Habib Yembering Diallo


Cher cousin,

Je m’empresse de t’écrire pour t’expliquer ce qui vient de se passer. Car je sais que tu dois être dans tous tes états après mon exposition comme un objet d’art sur les réseaux sociaux. Désormais, à chacun son jour sur ces réseaux. Ce weekend, c’est mon tour. Et, un triste tour. Partout, de l’intérieur comme de l’extérieur, les nôtres m’appellent pour me dire que je me suis fait crucifier. Aucun qualificatif n’est de trop pour me le coller.

Et, pourtant, je crois n’avoir commis aucun délit. Encore moins un crime. Mais, pourquoi alors les gens vont si loin pour me qualifier la honte de l’année. Un autre a même écrit que je suis la honte du siècle. Et pourquoi alors ? C’est exactement ce que je craignais. J’attendais anxieusement ce jour où il faudrait aller défendre ce que certains, parmi les nôtres, estiment être indéfendable. Et j’ai eu pour mon compte.

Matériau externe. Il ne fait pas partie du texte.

(* ===== verification/_CoqProject ===== *)
-Q . S2P
Prelude.v
Config.v
Routes.v
App.v
DeadPeers.v
WorkQueue.v
Gossip.v
GossipInv.v
GossipProps.v
Refresh.v
System.v
SystemInv.v
SystemProps.v
Notify.v
NotifyProps.v
Search.v
SearchInv.v
SearchProps.v
Wire.v
Node.v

En réalité, la question que je me pose est celle de savoir pourquoi moi. Pourquoi pas les autres. J’ai l’impression que ceux qui sont avec moi sont plus contre moi que nos supposés adversaires. Sinon comment peux-tu expliquer que je sois photographié tout seul, avec un portrait grand format. Le symbole du parti autour du cou. Qui a pris cette photo pour ensuite la poster sur les réseaux sociaux. Ce ne sont pas les communicants de l’opposition. Ce sont les nôtres.

L’explication est simple, il y a parmi nous des gens qui en veulent à mort ceux qu’ils qualifient de militants de la 25ème heure. Ils estiment que nous sommes venus goûter à leur miel après qu’ils ont été chassés, piqués et même tués pour certains par les abeilles. D’autres ajoutent que c’est nous-mêmes qui étions ces abeilles. Ce groupe a un meneur. Un illustré qui me regarde en chien de faïence. Plus médiocre parmi mes collègues, il ne sait même formuler une seule phrase correctement. Entre celui-là et moi ce n’est pas encore une hostilité ouverte mais ce n’est pas non plus le parfait amour.

Je soupçonne ce monsieur d’avoir commis ses communicants à la tâche pour me livrer à la vindicte populaire. Malheureusement pour moi, il a bien joué et gagné largement son pari. Ce qui se passe sur la toile depuis hier est la preuve de sa réussite. Cette publicité dont je me passerais bien volontiers est un sujet tabou dans ma famille. Mais je sais que mes enfants et tous mes neveux et nièces sont navrés par le tollé suscité par mon image. Ils évitent tous de m’en parler. Quand j’ai surpris un d’entre eux en train de regarder ma photo, il l’a cachée comme si c’était une image indécente. Par contre, ceux qui ont sollicité en vain mon aide se frottent les mains.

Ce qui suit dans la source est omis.